A remarkably varied lineup of industry A-listers are odds-on to spark lively conversation at the compliance confab
Brooke’s Note: Looking over the agenda of the MarketCounsel conference that runs Sept. 12-14, I realized I had a minor problem — too many good speakers, including panelists, to cover. Even at the best events, you’re lucky to get one or two quality, speak-your-mind, break-a-few-eggs-to make-omelettes industry voices — and the rest, frankly, have a filler feel. This event has, depending on how you count, about 17 omelette chefs. Ocean’s Eleven style, they know how to razz each other, work together, get the job done in a short stint in Vegas and then beat it out of town with the winnings. How did Brian Hamburger and his team pull this together? It not the big pay or the snazziest of hotels he offers. Rather, Hamburger seems to utilize a coach’s sense of how to build an RIA team combined with a fraternity president’s sense of how to throw a party.
The MarketCounsel Member Summit 2012 has been a solid event for a few years but it looks to be hitting on all cylinders as it prepares to host more than 200 people in Henderson, Nev. starting Sept. 12. Five years ago the event was simply a place for the compliance-seeking clients of MarketCounsel to meet up and share thoughts. Now it’s growing in popularity and is still taking on late registrants.
The quality of this year’s speakers is a direct reflection of founder Brian Hamburger’s frustration with the usual conference bill of fare. He attends lots of industry conferences — about six per year, which is down form a much higher number in the past — and questions whether a couple of inspirational speakers and one or two industry people mixed in with a bunch of “glossy pitches” is really worth advisors’ time. The missing ingredient, Hamburger says, seems to be thought-provoking industry conversations.
Roll-up and face off
If you really want to get a sense of how the RIA business is meeting the needs of the consumer, Joe Duran and Charles Goldman, both of whom are making outsized bets on the RIA business becoming big business, will discuss brand and marketing in the frontal lobe.
If you’ve been wondering if the many varieties of aggregators have a future and how their leaders get along, Elliot Weissbluth, Shirl Penney and Rudy Adolf will share a stage to address the “myth” of the roll-up. I presume said myth is that aggregators all are destined to fail or that the HighTowers and Focus Financial Partners, LLC of the world are not roll-ups at all. See: The seven things I learned from roll-up executives in Princeton, including not to call them that.
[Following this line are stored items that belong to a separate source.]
(* ===== verification/GoStrings.v ===== *)
(** * The parts of Go's [strings], [strconv] and [fmt] that the operator uses

    Go strings are byte sequences; the operator's tokens, lifecycle states and
    path segments are ASCII, and the case mappings and white-space tests below
    are those of Go on ASCII bytes. *)

From S2P Require Import Prelude.
From stdpp Require Import pretty.
From Stdlib Require Import Ascii String.
Local Open Scope string_scope.
Local Open Scope list_scope.

(** [unicode.IsSpace] on ASCII: tab, newline, vertical tab, form feed, carriage return, space. *)
Definition is_space (c : ascii) : bool :=
  let n := nat_of_ascii c in ((9 <=? n)%nat && (n <=? 13)%nat) || (n =? 32)%nat.

Definition is_upper (c : ascii) : bool :=
  let n := nat_of_ascii c in (65 <=? n)%nat && (n <=? 90)%nat.
Definition is_lower (c : ascii) : bool :=
  let n := nat_of_ascii c in (97 <=? n)%nat && (n <=? 122)%nat.
Definition is_digit (c : ascii) : bool :=
  let n := nat_of_ascii c in (48 <=? n)%nat && (n <=? 57)%nat.

Definition upper_char (c : ascii) : ascii :=
  if is_lower c then ascii_of_nat (nat_of_ascii c - 32) else c.
Definition lower_char (c : ascii) : ascii :=
  if is_upper c then ascii_of_nat (nat_of_ascii c + 32) else c.

Fixpoint string_map (f : ascii -> ascii) (s : string) : string :=
  match s with
  | EmptyString => EmptyString
  | String c s' => String (f c) (string_map f s')
  end.

Definition ToUpper : string -> string := string_map upper_char.
Definition ToLower : string -> string := string_map lower_char.

Fixpoint trim_left (s : string) : string :=
  match s with
  | EmptyString => EmptyString
  | String c s' => if is_space c then trim_left s' else s
  end.

Fixpoint trim_right (s : string) : string :=
  match s with
  | EmptyString => EmptyString
  | String c s' =>
      match trim_right s' with
      | EmptyString => if is_space c then EmptyString else String c EmptyString
      | t => String c t
      end
  end.

Definition TrimSpace (s : string) : string := trim_right (trim_left s).

Definition HasPrefix (s p : string) : bool := String.prefix p s.

(** [strings.Contains]. *)
Fixpoint Contains (s sub : string) : bool :=
  String.prefix sub s ||
  match s with
  | EmptyString => false
  | String _ s' => Contains s' sub
  end.

Fixpoint HasSuffix (s suf : string) : bool :=
  (s =? suf)%string ||
  match s with
  | EmptyString => false
  | String _ s' => HasSuffix s' suf
  end.

(** [strings.TrimSuffix]. *)
Fixpoint TrimSuffix (s suf : string) : string :=
  if (s =? suf)%string then EmptyString
  else match s with
       | EmptyString => EmptyString
       | String c s' => String c (TrimSuffix s' suf)
       end.

(** [strings.Split] with a one-byte separator. *)
Fixpoint Split (s : string) (sep : ascii) : list string :=
  match s with
  | EmptyString => [EmptyString]
  | String c s' =>
      if Ascii.eqb c sep then EmptyString :: Split s' sep
      else match Split s' sep with
           | [] => [String c EmptyString]
           | h :: t => String c h :: t
           end
  end.

(** [strings.Join]. *)
Fixpoint Join (l : list string) (sep : string) : string :=
  match l with
  | [] => EmptyString
  | [x] => x
  | x :: r => String.append x (String.append sep (Join r sep))
  end.

(** [strings.EqualFold] on ASCII. *)
Definition EqualFold (s t : string) : bool := (ToLower s =? ToLower t)%string.

(** [strconv.Itoa] and the [%d] verb. *)
Definition Itoa (z : Z) : string := pretty z.

Definition dquote : ascii := ascii_of_nat 34.
Definition backslash : ascii := ascii_of_nat 92.

Definition hex_digit (n : nat) : ascii :=
  if (n <? 10)%nat then ascii_of_nat (48 + n) else ascii_of_nat (87 + n).

(** One byte of [strconv.Quote] (the [%q] verb) on ASCII input. *)
Definition quote_char (c : ascii) : string :=
  let n := nat_of_ascii c in
  if (n =? 34)%nat || (n =? 92)%nat then String backslash (String c EmptyString)
  else if (n =? 7)%nat then String backslash "a"
  else if (n =? 8)%nat then String backslash "b"
  else if (n =? 12)%nat then String backslash "f"
  else if (n =? 10)%nat then String backslash "n"
  else if (n =? 13)%nat then String backslash "r"
  else if (n =? 9)%nat then String backslash "t"
  else if (n =? 11)%nat then String backslash "v"
  else if (n <? 32)%nat || (127 <=? n)%nat then
    String backslash (String "x" (String (hex_digit (n / 16)) (String (hex_digit (n mod 16)) EmptyString)))
  else String c EmptyString.

Fixpoint quote_body (s : string) : string :=
  match s with
  | EmptyString => EmptyString
  | String c s' => String.append (quote_char c) (quote_body s')
  end.

Definition Quote (s : string) : string :=
  String dquote (String.append (quote_body s) (String dquote EmptyString)).

Infix "+++" := String.append (at level 60, right associativity) : string_scope.

(** ** Lemmas *)

Lemma string_app_nil_r s : String.append s EmptyString = s.
Proof. induction s as [|c s IH]; [done|]. change (String c (String.append s "") = String c s). by rewrite IH. Qed.

Lemma string_app_cons c s t : String.append (String c s) t = String c (String.append s t).
Proof. done. Qed.

Lemma string_app_assoc s t u :
  String.append (String.append s t) u = String.append s (String.append t u).
Proof. induction s as [|c s IH]; [done|]. rewrite !string_app_cons. by rewrite IH. Qed.

Lemma string_map_comp f g s : string_map f (string_map g s) = string_map (fun c => f (g c)) s.
Proof. induction s as [|c s IH]; simpl; [done|]. by rewrite IH. Qed.

Lemma string_map_ext f g s : (forall c, f c = g c) -> string_map f s = string_map g s.
Proof. intros H. induction s as [|c s IH]; simpl; [done|]. by rewrite IH, H. Qed.

Lemma upper_char_idem c : upper_char (upper_char c) = upper_char c.
Proof. destruct c as [[] [] [] [] [] [] [] []]; reflexivity. Qed.
Lemma lower_char_idem c : lower_char (lower_char c) = lower_char c.
Proof. destruct c as [[] [] [] [] [] [] [] []]; reflexivity. Qed.
Lemma is_space_upper c : is_space (upper_char c) = is_space c.
Proof. destruct c as [[] [] [] [] [] [] [] []]; reflexivity. Qed.
Lemma is_space_lower c : is_space (lower_char c) = is_space c.
Proof. destruct c as [[] [] [] [] [] [] [] []]; reflexivity. Qed.

Lemma ToUpper_idem s : ToUpper (ToUpper s) = ToUpper s.
Proof. unfold ToUpper. rewrite string_map_comp. apply string_map_ext, upper_char_idem. Qed.
Lemma ToLower_idem s : ToLower (ToLower s) = ToLower s.
Proof. unfold ToLower. rewrite string_map_comp. apply string_map_ext, lower_char_idem. Qed.

Section TrimMap.
Context (f : ascii -> ascii) (Hf : forall c, is_space (f c) = is_space c).

Lemma trim_left_map s : trim_left (string_map f s) = string_map f (trim_left s).
Proof. induction s as [|c s IH]; simpl; [done|]. rewrite Hf. by destruct (is_space c). Qed.

Lemma trim_right_map s : trim_right (string_map f s) = string_map f (trim_right s).
Proof.
  induction s as [|c s IH]; simpl; [done|]. rewrite IH.
  destruct (trim_right s); simpl; [|done]. rewrite Hf. by destruct (is_space c).
Qed.

Lemma TrimSpace_map s : TrimSpace (string_map f s) = string_map f (TrimSpace s).
Proof. unfold TrimSpace. by rewrite trim_left_map, trim_right_map. Qed.
End TrimMap.

Lemma TrimSpace_ToUpper s : TrimSpace (ToUpper s) = ToUpper (TrimSpace s).
Proof. apply TrimSpace_map, is_space_upper. Qed.
Lemma TrimSpace_ToLower s : TrimSpace (ToLower s) = ToLower (TrimSpace s).
Proof. apply TrimSpace_map, is_space_lower. Qed.

Lemma trim_right_idem s : trim_right (trim_right s) = trim_right s.
Proof.
  induction s as [|c s IH]; simpl; [done|].
  destruct (trim_right s) as [|d t] eqn:E.
  - destruct (is_space c) eqn:Ec; simpl; [done|]. by rewrite Ec.
  - cbn [trim_right]. cbn [trim_right] in IH. by rewrite IH.
Qed.

Lemma trim_left_trim_right s : trim_left (trim_right (trim_left s)) = trim_right (trim_left s).
Proof.
  induction s as [|c s IH]; simpl; [done|].
  destruct (is_space c) eqn:E; [done|]. simpl.
  destruct (trim_right s); simpl; by rewrite E; simpl; rewrite ?E.
Qed.

Lemma TrimSpace_idem s : TrimSpace (TrimSpace s) = TrimSpace s.
Proof. unfold TrimSpace. by rewrite trim_left_trim_right, trim_right_idem. Qed.

Lemma TrimSpace_empty : TrimSpace "" = "".
Proof. reflexivity. Qed.

Lemma prefix_app_l p q s : String.prefix (p +++ q) s = true -> String.prefix p s = true.
Proof.
  revert s. induction p as [|c p IH]; intros s; [by destruct s|].
  rewrite string_app_cons. destruct s as [|d s]; simpl; [done|].
  destruct (ascii_dec c d); [apply IH|done].
Qed.

Lemma prefix_app_self p s : String.prefix p (p +++ s) = true.
Proof.
  induction p as [|c p IH]; [by destruct s|].
  rewrite string_app_cons. simpl. by destruct (ascii_dec c c).
Qed.

(** A longer pattern contained in [s] makes each of its prefixes contained in [s]. *)
Lemma Contains_prefix_mono s p q : Contains s (p +++ q) = true -> Contains s p = true.
Proof.
  induction s as [|c s IH]; cbn [Contains].
  - rewrite !orb_false_r. apply prefix_app_l.
  - rewrite !orb_true_iff. intros [H|H]; [left; by eapply prefix_app_l|right; auto].
Qed.

Lemma prefix_Contains s p : String.prefix p s = true -> Contains s p = true.
Proof. destruct s; cbn [Contains]; intros ->; done. Qed.

(** ... and each of its suffixes. *)
Lemma Contains_suffix_mono s p q : Contains s (p +++ q) = true -> Contains s q = true.
Proof.
  induction p as [|c p IH]; [done|]. rewrite string_app_cons. intros H. apply IH. clear IH. revert H.
  induction s as [|d s IH]; cbn [Contains]; [done|].
  rewrite !orb_true_iff. intros [H|H]; right; [|by apply IH].
  simpl in H. destruct (ascii_dec c d); [|done]. by apply prefix_Contains.
Qed.

Lemma Split_not_nil s sep : Split s sep <> [].
Proof.
  destruct s as [|c s]; simpl; [done|].
  destruct (Ascii.eqb c sep); [done|]. by destruct (Split s sep).
Qed.

(** [Join] undoes [Split]. *)
Lemma Join_Split s sep : Join (Split s sep) (String sep EmptyString) = s.
Proof.
  induction s as [|c s IH]; [done|].
  cbn [Split]. destruct (Ascii.eqb_spec c sep) as [->|Hne].
  - destruct (Split s sep) as [|h t] eqn:E; [by apply Split_not_nil in E|].
    change (String sep (Join (h :: t) (String sep "")) = String sep s). by rewrite IH.
  - destruct (Split s sep) as [|h t] eqn:E; [by apply Split_not_nil in E|].
    destruct t as [|h' t]; cbn [Join] in *.
    + by rewrite <- IH.
    + rewrite string_app_cons. by rewrite IH.
Qed.

#[export] Hint Rewrite TrimSpace_idem ToUpper_idem ToLower_idem : go_strings.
Hamburger says he’s is giving each of these three speakers their own segment so that people can understand that “roll-up” is not an apt term because the business models of the different players are so vastly different. “They’re not even close to being the same.” But to allow the audience to really get a grip on these highly hyped platforms, Hamburger is giving the RIA audience lots of extra time to grill the CEOs. “It’s the steel cage match. Nobody gets away without answering questions.” Guaranteed entertainment and insights at this session.
Tech pie for everyone
In the mood for some high-level technology thoughts? Neesha Hathi of Schwab and Spenser Segal of ActiFi, Inc. are not likely to disappoint. Segal has his fingers in many software pies and Hathi has the biggest apple pie in the business to bake properly.
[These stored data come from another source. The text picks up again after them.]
Fixpoint remove_finalizers o (finalizers : list string) (needsUpdate : bool) : Object Body * bool :=
  match finalizers with
  | [] => (o, needsUpdate)
  | f :: r =>
      if negb (f =? "")%string && ContainsFinalizer o f
      then remove_finalizers (RemoveFinalizer o f) r true
      else remove_finalizers o r needsUpdate
  end.
End Finalizers.

(** ** The watch predicate ([predicate.go]) *)

Record UpdateEvent (Body : Type) := mkUpdateEvent {
  ObjectOld : option (Object Body);
  ObjectNew : option (Object Body)
}.
Arguments mkUpdateEvent {Body}.
Arguments ObjectOld {Body}.
Arguments ObjectNew {Body}.

(** [predicate.GenerationChangedPredicate.Update] of controller-runtime. *)
Definition GenerationChanged_Update {Body} (e : UpdateEvent Body) : bool :=
  match ObjectOld e, ObjectNew e with
  | Some o, Some n => negb (o_generation n =? o_generation o)%Z
  | _, _ => false
  end.

(** The [UpdateFunc] of [ReconcilePredicate]. *)
Definition deleteIntent_Update {Body} (e : UpdateEvent Body) : bool :=
  match ObjectOld e, ObjectNew e with
  | Some o, Some n =>
      match o_deletionTimestamp o, o_deletionTimestamp n with
      | None, Some _ => true
      | _, _ => false
      end
  | _, _ => false
  end.

(** [ReconcilePredicate().Update]: [predicate.Or] of the two. *)
Definition ReconcilePredicate_Update {Body} (e : UpdateEvent Body) : bool :=
  GenerationChanged_Update e || deleteIntent_Update e.

(** ** The reconciler *)

(** The Kubernetes client of the manager; [W] is everything outside the reconciler. *)
Record Client (Body W : Type) := mkClient {
  c_Get : W -> result (Object Body) GoError * W;
  c_Update : Object Body -> W -> Object Body * option GoError * W;
  c_StatusPatch : Object Body -> Object Body -> W -> Object Body * option GoError * W
}.
Arguments mkClient {Body W}.
Arguments c_Get {Body W}.
Arguments c_Update {Body W}.
Arguments c_StatusPatch {Body W}.

(** [OSOKServiceManager], with [OSOKDeleteResultProvider] when the manager implements it. *)
Record ServiceManager (Body W : Type) := mkServiceManager {
  sm_CreateOrUpdate : Object Body -> W -> outcome (OSOKResponse * option GoError) * Object Body * W;
  sm_Delete : Object Body -> W -> outcome (bool * option GoError) * Object Body * W;
  sm_DeleteWithResult : option (Object Body -> W -> outcome (OSOKDeleteResult * option GoError) * Object Body * W);
  sm_GetCrdStatus : Object Body -> result OSOKStatus GoError
}.
Arguments mkServiceManager {Body W}.
Arguments sm_CreateOrUpdate {Body W}.
Arguments sm_Delete {Body W}.
Arguments sm_DeleteWithResult {Body W}.
Arguments sm_GetCrdStatus {Body W}.

Inductive Effect (Body : Type) :=
| EffUpdate (o : Object Body)
| EffPatch (old new : Object Body)
| EffCreateOrUpdate (o : Object Body)
| EffDelete (o : Object Body)
| EffEvent (eventType reason message : string).
Arguments EffUpdate {Body}.
Arguments EffPatch {Body}.
Arguments EffCreateOrUpdate {Body}.
Arguments EffDelete {Body}.
Arguments EffEvent {Body}.

(** The reconciler's working copy of the object, the world and the effects so far, oldest first. *)
Record RS (Body W : Type) := mkRS {
  rs_obj : Object Body;
  rs_world : W;
  rs_trace : list (Effect Body)
}.
Arguments mkRS {Body W}.
Arguments rs_obj {Body W}.
Arguments rs_world {Body W}.
Arguments rs_trace {Body W}.

Section BaseReconciler.
Context {Body W : Type} `{EqDecision Body}.
Context (client : Client Body W) (manager : ServiceManager Body W) (AdditionalFinalizers : list string).

Definition RM (A : Type) := ST (RS Body W) A.

Definition emit (e : Effect Body) : RM unit :=
  st_modify (fun s => mkRS (rs_obj s) (rs_world s) (rs_trace s ++ [e])%list).
Definition get_obj : RM (Object Body) := st_gets rs_obj.
Definition put_obj (o : Object Body) : RM unit :=
  st_modify (fun s => mkRS o (rs_world s) (rs_trace s)).

(** [r.Recorder.Event]. *)
Definition Event (eventType reason message : string) : RM unit := emit (EffEvent eventType reason message).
One of the more articulate and authoritative voices on practice management in the RIA business is Laura Kogen. She’ll talk about actually making change happen. See: Fidelity lures a 'game-changing’ West Coast practice-management star.
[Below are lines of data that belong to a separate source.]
(* ===== verification/Semantics.v ===== *)
(** * Formal semantics of a generated resource and their validation

    The configuration records of [pkg/servicemanager/generatedruntime/types.go],
    [validateFormalSemantics] with its problem lists, and the checks of
    [workrequest_async.go] on the work-request hooks.  The two loops of the source
    that range over a map literal (follow-ups, legacy bridge fields) run here in
    the order create, update, delete. *)

From S2P Require Import Prelude GoStrings Shared GoErrors GoValue AsyncStatus JsonValues.
Local Open Scope string_scope.
Local Open Scope list_scope.
Local Open Scope go_scope.

(** ** Constants and records *)

Definition defaultRequeueDuration : Duration := Minute.
Definition asyncStrategyLifecycle := "lifecycle".
Definition asyncStrategyNone := "none".
Definition asyncStrategyWorkRequest := "workrequest".
Definition asyncRuntimeGeneratedRuntime := "generatedruntime".
Definition asyncRuntimeHandwritten := "handwritten".
Definition asyncWorkRequestSourceServiceSDK := "service-sdk".
Definition asyncWorkRequestSourceWorkRequestsAPI := "workrequests-service".
Definition asyncWorkRequestSourceProviderHelper := "provider-helper".
Definition asyncPhaseCreate := "create".
Definition asyncPhaseUpdate := "update".
Definition asyncPhaseDelete := "delete".

Record Hook := mkHook { Helper : string; EntityType : string; hook_Action : string }.

Record WorkRequestLegacyFieldBridge := mkFieldBridge { fb_Create : string; fb_Update : string; fb_Delete : string }.

Record WorkRequestSemantics := mkWorkRequestSemantics {
  wr_Source : string;
  wr_Phases : list string;
  LegacyFieldBridge : option WorkRequestLegacyFieldBridge
}.

Record AsyncSemantics := mkAsyncSemantics {
  Strategy : string;
  Runtime : string;
  FormalClassification : string;
  WorkRequest : option WorkRequestSemantics
}.

Record FollowUpSemantics := mkFollowUp { fu_Strategy : string; fu_Hooks : list Hook }.
Record HookSet := mkHookSet { hs_Create : list Hook; hs_Update : list Hook; hs_Delete : list Hook }.
Record LifecycleSemantics := mkLifecycle {
  ProvisioningStates : list string; UpdatingStates : list string; ActiveStates : list string
}.
Record DeleteSemantics := mkDeleteSemantics {
  Policy : string; PendingStates : list string; TerminalStates : list string
}.
Record ListSemantics := mkListSemantics { ResponseItemsField : string; MatchFields : list string }.
Record MutationSemantics := mkMutation {
  UpdateCandidate : list string;
  Mutable : list string;
  ForceNew : list string;
  ConflictsWith : GoMap (list string)
}.
Record AuxiliaryOperation := mkAuxiliary {
  aux_Phase : string; MethodName : string; RequestTypeName : string; ResponseTypeName : string
}.
Record UnsupportedSemantic := mkUnsupported { Category : string; StopCondition : string }.

Record Semantics := mkSemantics {
  FormalService : string;
  FormalSlug : string;
  sem_Async : option AsyncSemantics;
  StatusProjection : string;
  SecretSideEffects : string;
  FinalizerPolicy : string;
  Lifecycle : LifecycleSemantics;
  sem_Delete : DeleteSemantics;
  sem_List : option ListSemantics;
  Mutation : MutationSemantics;
  Hooks : HookSet;
  CreateFollowUp : FollowUpSemantics;
  UpdateFollowUp : FollowUpSemantics;
  DeleteFollowUp : FollowUpSemantics;
  AuxiliaryOperations : list AuxiliaryOperation;
  Unsupported : list UnsupportedSemantic
}.

(** ** Validation *)

Definition unsupportedFormalProblems (s : Semantics) : list string :=
  map (fun gap => "open formal gap " +++ Category gap +++ ": " +++ StopCondition gap) (Unsupported s).

Definition unsupportedAuxiliaryProblems (s : Semantics) : list string :=
  map (fun operation => "unsupported " +++ aux_Phase operation +++ " auxiliary operation " +++ MethodName operation)
    (AuxiliaryOperations s).

Definition supportedFormalHelper (helper : string) : bool :=
  containsString ["" ; "tfresource.CreateResource"; "tfresource.UpdateResource"; "tfresource.DeleteResource";
                  "tfresource.WaitForUpdatedState"; "tfresource.WaitForWorkRequestWithErrorHandling"]
    (TrimSpace helper).

Definition unsupportedFollowUpHelpers (s : Semantics) : list string :=
  flat_map (fun '(phase, followUp) =>
    flat_map (fun hook =>
      if negb (supportedFormalHelper (Helper hook))
      then [phase +++ " helper " +++ Quote (Helper hook) +++ " is not supported"] else [])
      (fu_Hooks followUp))
    [("create", CreateFollowUp s); ("update", UpdateFollowUp s); ("delete", DeleteFollowUp s)].

Definition hasWorkRequestHelper (s : Semantics) : bool :=
  existsb (existsb (fun hook => (TrimSpace (Helper hook) =? "tfresource.WaitForWorkRequestWithErrorHandling")%string))
    [hs_Create (Hooks s); hs_Update (Hooks s); hs_Delete (Hooks s);
     fu_Hooks (CreateFollowUp s); fu_Hooks (UpdateFollowUp s); fu_Hooks (DeleteFollowUp s)].

Definition hasWorkRequestSemantics (workRequest : option WorkRequestSemantics) : bool :=
  match workRequest with
  | None => false
  | Some w =>
      if negb (TrimSpace (wr_Source w) =? "")%string || negb (length (wr_Phases w) =? 0)%nat then true
      else match LegacyFieldBridge w with
           | None => false
           | Some b => negb (TrimSpace (fb_Create b) =? "")%string || negb (TrimSpace (fb_Update b) =? "")%string
                       || negb (TrimSpace (fb_Delete b) =? "")%string
           end
  end.

Definition hasExplicitAsyncContract (async : option AsyncSemantics) : bool :=
  match async with
  | None => false
  | Some a =>
      negb (TrimSpace (Strategy a) =? "")%string || negb (TrimSpace (Runtime a) =? "")%string
      || negb (TrimSpace (FormalClassification a) =? "")%string || hasWorkRequestSemantics (WorkRequest a)
  end.

Definition invalidAsyncStrategyProblems (field strategy : string) : list string :=
  if containsString [""; asyncStrategyLifecycle; asyncStrategyWorkRequest; asyncStrategyNone] strategy then []
  else [field +++ " " +++ Quote strategy +++ " must be one of " +++ Quote asyncStrategyLifecycle +++ ", "
        +++ Quote asyncStrategyWorkRequest +++ ", or " +++ Quote asyncStrategyNone].

Definition invalidAsyncRuntimeProblems (field runtime : string) : list string :=
  if containsString [""; asyncRuntimeGeneratedRuntime; asyncRuntimeHandwritten] runtime then []
  else [field +++ " " +++ Quote runtime +++ " must be one of " +++ Quote asyncRuntimeGeneratedRuntime +++ " or "
        +++ Quote asyncRuntimeHandwritten].

(** The loop over [workRequest.Phases]; [seen] are the valid phases met so far. *)
Fixpoint phase_problems (index : nat) (seen : list string) (phases : list string) : list string :=
  match phases with
  | [] => []
  | rawPhase :: r =>
      let phase := TrimSpace rawPhase in
      if (phase =? "")%string then
        ("async.workRequest.phases[" +++ Itoa (Z.of_nat index) +++ "] must not be blank") :: phase_problems (S index) seen r
      else if negb (containsString [asyncPhaseCreate; asyncPhaseUpdate; asyncPhaseDelete] phase) then
        ("async.workRequest.phases[" +++ Itoa (Z.of_nat index) +++ "] " +++ Quote rawPhase +++ " must be one of "
         +++ Quote asyncPhaseCreate +++ ", " +++ Quote asyncPhaseUpdate +++ ", or " +++ Quote asyncPhaseDelete)
        :: phase_problems (S index) seen r
      else if containsString seen phase then
        ("async.workRequest.phases contains duplicate phase " +++ Quote phase) :: phase_problems (S index) seen r
      else phase_problems (S index) (phase :: seen) r
  end.

Definition invalidAsyncWorkRequestProblems (workRequest : option WorkRequestSemantics) : list string :=
  match workRequest with
  | None => []
  | Some w =>
      let source := TrimSpace (wr_Source w) in
      (if negb (source =? "")%string &&
          negb (containsString [asyncWorkRequestSourceServiceSDK; asyncWorkRequestSourceWorkRequestsAPI;
                                asyncWorkRequestSourceProviderHelper] source)
       then ["async.workRequest.source " +++ Quote (wr_Source w) +++ " must be one of "
             +++ Quote asyncWorkRequestSourceServiceSDK +++ ", " +++ Quote asyncWorkRequestSourceWorkRequestsAPI
             +++ ", or " +++ Quote asyncWorkRequestSourceProviderHelper]
       else [])
      ++ phase_problems 0 [] (wr_Phases w)
      ++ match LegacyFieldBridge w with
         | None => []
         | Some b =>
             flat_map (fun '(subfield, value) =>
               if (value =? "")%string then []
               else if (TrimSpace value =? "")%string
               then ["async.workRequest.legacyFieldBridge." +++ subfield +++ " must not be blank"] else [])
               [("create", fb_Create b); ("update", fb_Update b); ("delete", fb_Delete b)]
         end
  end.

Definition helper_problem : string :=
  "workrequest helper requires explicit async strategy " +++ Quote asyncStrategyWorkRequest.
Definition metadata_problem : string :=
  "workRequest metadata requires strategy " +++ Quote asyncStrategyWorkRequest.

Definition invalidAsyncSemanticsProblems (s : Semantics) : list string :=
  match sem_Async s with
  | None => if hasWorkRequestHelper s then [helper_problem] else []
  | Some async =>
      let strategy := TrimSpace (Strategy async) in
      let runtime := TrimSpace (Runtime async) in
      let formalClassification := TrimSpace (FormalClassification async) in
      let problems :=
        invalidAsyncStrategyProblems "async.strategy" strategy
        ++ invalidAsyncRuntimeProblems "async.runtime" runtime
        ++ invalidAsyncStrategyProblems "async.formalClassification" formalClassification
        ++ invalidAsyncWorkRequestProblems (WorkRequest async) in
      if negb (hasExplicitAsyncContract (Some async)) then
        problems ++ (if hasWorkRequestHelper s then [helper_problem] else [])
      else
        let problems := problems
          ++ (if (strategy =? "")%string then ["explicit async semantics require strategy"] else [])
          ++ (if (runtime =? "")%string then ["explicit async semantics require runtime"] else [])
          ++ (if (runtime =? asyncRuntimeHandwritten)%string
              then ["generatedruntime cannot honor explicit async runtime " +++ Quote runtime] else []) in
        let workRequestConfigured := hasWorkRequestSemantics (WorkRequest async) in
        let problems := problems ++
          (if (strategy =? asyncStrategyWorkRequest)%string then
             match WorkRequest async with
             | Some w =>
                 if negb workRequestConfigured then ["workrequest async semantics require workRequest metadata"]
                 else (if (TrimSpace (wr_Source w) =? "")%string
                       then ["workrequest async semantics require workRequest.source"] else [])
                      ++ (if (length (wr_Phases w) =? 0)%nat
                          then ["workrequest async semantics require workRequest.phases"] else [])
             | None => ["workrequest async semantics require workRequest metadata"]
             end
           else if workRequestConfigured then [metadata_problem] else []) in
        problems ++ (if negb (strategy =? asyncStrategyWorkRequest)%string && hasWorkRequestHelper s
                     then [helper_problem] else [])
  end.

Definition invalidListSemanticsProblems (s : Semantics) : list string :=
  match sem_List s with
  | None => []
  | Some l => if negb (TrimSpace (ResponseItemsField l) =? "")%string then []
              else ["list semantics require responseItemsField"]
  end.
Fred Reish speaks with tier-one authority on anything regarding the Department of Labor’s influence on 401k plans. He’ll enlighten his audience about ERISA. See: DOL tells employers when they must fire advisors to 401(k) plans.
The hybrid twist
Philip Palaveev has the gift of sounding like a visiting Harvard professor — visiting from the University of Bulgaria — and making sense at a non-ivory-tower level. He’ll be talking about ensemble practices. See: How a swath of billion-dollar-plus RIAs are posing a threat to indie advisors.
David DeVoe and Dave Selig are key figures in RIA M&A. They’ll both host sessions. See: David DeVoe, Schwab’s RIA M&A chief, leaves to start his own shop.
Andrew Fotopolos knows RIA E&O. He wrote an article called: Why you may not be covered adequately against lawsuits
Want custody with a hybrid or trust-services twist? Ron Ferguson of National Advisors Trust, Derek Bruton of LPL and Peter Purcell of PKS will make cases for why Schwab, Fidelity and TD Ameritrade aren’t for everyone.
You, too, can be a columnist
If you want thoughts from the inorganic growth guys, John Furey, John Burns, Ron Carson, Matt Cooper and Neal Simon will be on a panel. They’re all good. Carson is a headliner.
And if you’re looking for regulatory fireworks, David Tittsworth and David Barry will be on a panel together with a Nevada state securities regulator.
I will be there for RIABiz, but not speaking, just frantically taking notes, and taking pictures. Want to be an RIA columnist for a day? I can use the help.
If giving reporters too much to do was the objective, job well done.